Lemma raised_poll_loop_not_too_early interval token answers :
  raised (poll_loop interval token answers) ≠ Some too_early.
Proof.
  revert token. induction answers as [|r answers IH]; intros token; [done|].
  rewrite raised_poll_loop_cons.
  destruct (poll_iteration interval token r) as [evs [token'|]] eqn:E;
    cbn [fst snd]; [apply IH|].
  revert E. unfold poll_iteration, too_early, raised.
  repeat case_match; intros; simplify_eq/=; try done.
  all: intros ?; simplify_eq; try by case_bool_decide.
  by match goal with H : bytes_decode _ = inl _ |- _ => apply decode_inl in H end.
Qed.

Lemma yields_app tr1 tr2 : yields (tr1 ++ tr2) = yields tr1 ++ yields tr2.
Proof.
  induction tr1 as [|e tr1 IH]; [done|].
  destruct e; simpl; by rewrite ?IH.
Qed.

Lemma decode_inr content text : bytes_decode content = inr text → text = content.
Proof. unfold bytes_decode. case_match; congruence. Qed.

Lemma decode_empty : bytes_decode "" = inr "".
Proof. reflexivity. Qed.

(** What a session yields is an initial segment of the non-empty contents
    the service sent: the whole of it unless the session raised. *)
Lemma yields_poll_loop_prefix interval token answers :
  yields (poll_loop interval token answers) `prefix_of`
  nonempty_contents answers.
Proof.
  revert token. induction answers as [|r answers IH]; intros token.
  { by exists []. }
  cbn [poll_loop nonempty_contents yields].
  destruct r as [exc|resp]; cbn [poll_iteration].
  - destruct exc; try (simpl; apply prefix_nil).
    case_bool_decide; simpl; [apply prefix_nil|apply IH].
  - case_bool_decide as Hne; simpl.
    + destruct (bytes_decode (Configuration resp)) as [exc|text] eqn:Hd; simpl.
      * apply prefix_nil.
      * apply decode_inr in Hd as ->. apply prefix_cons, IH.
    + apply IH.
Qed.

Lemma no_consecutive_duplicates_prefix l1 l2 :
  l1 `prefix_of` l2 →
  no_consecutive_duplicates l2 → no_consecutive_duplicates l1.
Proof.
  intros Hp H i s Hi HSi.
  apply (H i s); eapply prefix_lookup_Some; eauto.
Qed.

Example poll_script_adjusted :
  poll backend_1 60 script_adjusted =
  [StartConfigurationSession "app-id" "env-id" "conf-id" 60;
   GetLatestConfiguration "t0"; Yield "key_0: value_0"; Sleep (120 # 1);
   GetLatestConfiguration "t1"; Sleep (60 # 2);
   GetLatestConfiguration "t1"; Sleep (120 # 1);
   GetLatestConfiguration "t2"].
Proof. reflexivity. Qed.

(** C1 (as amended). In every poll session, when a request is refused with
    the "Request too early" error, the events up to the next request are one
    sleep of exactly half the [interval] argument of [poll], whatever next
    interval earlier responses announced, and the next request carries the
    token of the refused one. *)
Theorem poll_too_early_backoff self interval srv i tok evs :
  rounds (poll self interval srv) !! i = Some (tok, evs) →
  get_latest_configuration srv !! i = Some (inl too_early) →
  evs = [Sleep (inject_Z interval / 2)]
  ∧ fst <$> rounds (poll self interval srv) !! S i = Some tok.
Proof.
  intros Hi Hr. destruct (round_at _ _ _ _ _ _ _ Hi Hr) as (He & Hn & _).
  by rewrite He, Hn.
Qed.

Lemma poll_too_early_backoff_witness :
  rounds (poll backend_1 60 script_adjusted) !! 1
  = Some ("t1", [Sleep (inject_Z 60 / 2)])
  ∧ fst <$> rounds (poll backend_1 60 script_adjusted) !! 2 = Some "t1".
Proof.
  split; [reflexivity|].
  apply (poll_too_early_backoff backend_1 60 script_adjusted 1 "t1"
           [Sleep (inject_Z 60 / 2)]); reflexivity.
Defined.

(** C1 fails as stated: in this session the interval in effect when the
    second request is refused is the 120 seconds of the first response, and
    the sleep before the retry is 30 seconds, not 60. *)
Lemma poll_backoff_ignores_next_interval :
  get_latest_configuration script_adjusted !! 1 = Some (inl too_early)
  ∧ spec_interval_in_effect 60 (get_latest_configuration script_adjusted) 1
    = 120%Z
  ∧ rounds (poll backend_1 60 script_adjusted) !! 1
    = Some ("t1", [Sleep (60 # 2)])
  ∧ ¬ (60 # 2 == inject_Z 120 / 2)%Q.
Proof. repeat split. intros H. vm_compute in H. discriminate. Qed.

--------------------

- DESCRIPTION OF THE TASK
In full and without alteration, copy the entries.

- WORKED SOLUTION
Lemma raised_poll_loop_not_too_early interval token answers :
  raised (poll_loop interval token answers) ≠ Some too_early.
Proof.
  revert token. induction answers as [|r answers IH]; intros token; [done|].
  rewrite raised_poll_loop_cons.
  destruct (poll_iteration interval token r) as [evs [token'|]] eqn:E;
    cbn [fst snd]; [apply IH|].
  revert E. unfold poll_iteration, too_early, raised.
  repeat case_match; intros; simplify_eq/=; try done.
  all: intros ?; simplify_eq; try by case_bool_decide.
  by match goal with H : bytes_decode _ = inl _ |- _ => apply decode_inl in H end.
Qed.

Lemma yields_app tr1 tr2 : yields (tr1 ++ tr2) = yields tr1 ++ yields tr2.
Proof.
  induction tr1 as [|e tr1 IH]; [done|].
  destruct e; simpl; by rewrite ?IH.
Qed.

Lemma decode_inr content text : bytes_decode content = inr text → text = content.
Proof. unfold bytes_decode. case_match; congruence. Qed.

Lemma decode_empty : bytes_decode "" = inr "".
Proof. reflexivity. Qed.

(** What a session yields is an initial segment of the non-empty contents
    the service sent: the whole of it unless the session raised. *)
Lemma yields_poll_loop_prefix interval token answers :
  yields (poll_loop interval token answers) `prefix_of`
  nonempty_contents answers.
Proof.
  revert token. induction answers as [|r answers IH]; intros token.
  { by exists []. }
  cbn [poll_loop nonempty_contents yields].
  destruct r as [exc|resp]; cbn [poll_iteration].
  - destruct exc; try (simpl; apply prefix_nil).
    case_bool_decide; simpl; [apply prefix_nil|apply IH].
  - case_bool_decide as Hne; simpl.
    + destruct (bytes_decode (Configuration resp)) as [exc|text] eqn:Hd; simpl.
      * apply prefix_nil.
      * apply decode_inr in Hd as ->. apply prefix_cons, IH.
    + apply IH.
Qed.

Lemma no_consecutive_duplicates_prefix l1 l2 :
  l1 `prefix_of` l2 →
  no_consecutive_duplicates l2 → no_consecutive_duplicates l1.
Proof.
  intros Hp H i s Hi HSi.
  apply (H i s); eapply prefix_lookup_Some; eauto.
Qed.

Example poll_script_adjusted :
  poll backend_1 60 script_adjusted =
  [StartConfigurationSession "app-id" "env-id" "conf-id" 60;
   GetLatestConfiguration "t0"; Yield "key_0: value_0"; Sleep (120 # 1);
   GetLatestConfiguration "t1"; Sleep (60 # 2);
   GetLatestConfiguration "t1"; Sleep (120 # 1);
   GetLatestConfiguration "t2"].
Proof. reflexivity. Qed.

(** C1 (as amended). In every poll session, when a request is refused with
    the "Request too early" error, the events up to the next request are one
    sleep of exactly half the [interval] argument of [poll], whatever next
    interval earlier responses announced, and the next request carries the
    token of the refused one. *)
Theorem poll_too_early_backoff self interval srv i tok evs :
  rounds (poll self interval srv) !! i = Some (tok, evs) →
  get_latest_configuration srv !! i = Some (inl too_early) →
  evs = [Sleep (inject_Z interval / 2)]
  ∧ fst <$> rounds (poll self interval srv) !! S i = Some tok.
Proof.
  intros Hi Hr. destruct (round_at _ _ _ _ _ _ _ Hi Hr) as (He & Hn & _).
  by rewrite He, Hn.
Qed.

Lemma poll_too_early_backoff_witness :
  rounds (poll backend_1 60 script_adjusted) !! 1
  = Some ("t1", [Sleep (inject_Z 60 / 2)])
  ∧ fst <$> rounds (poll backend_1 60 script_adjusted) !! 2 = Some "t1".
Proof.
  split; [reflexivity|].
  apply (poll_too_early_backoff backend_1 60 script_adjusted 1 "t1"
           [Sleep (inject_Z 60 / 2)]); reflexivity.
Defined.

(** C1 fails as stated: in this session the interval in effect when the
    second request is refused is the 120 seconds of the first response, and
    the sleep before the retry is 30 seconds, not 60. *)
Lemma poll_backoff_ignores_next_interval :
  get_latest_configuration script_adjusted !! 1 = Some (inl too_early)
  ∧ spec_interval_in_effect 60 (get_latest_configuration script_adjusted) 1
    = 120%Z
  ∧ rounds (poll backend_1 60 script_adjusted) !! 1
    = Some ("t1", [Sleep (60 # 2)])
  ∧ ¬ (60 # 2 == inject_Z 120 / 2)%Q.
Proof. repeat split. intros H. vm_compute in H. discriminate. Qed.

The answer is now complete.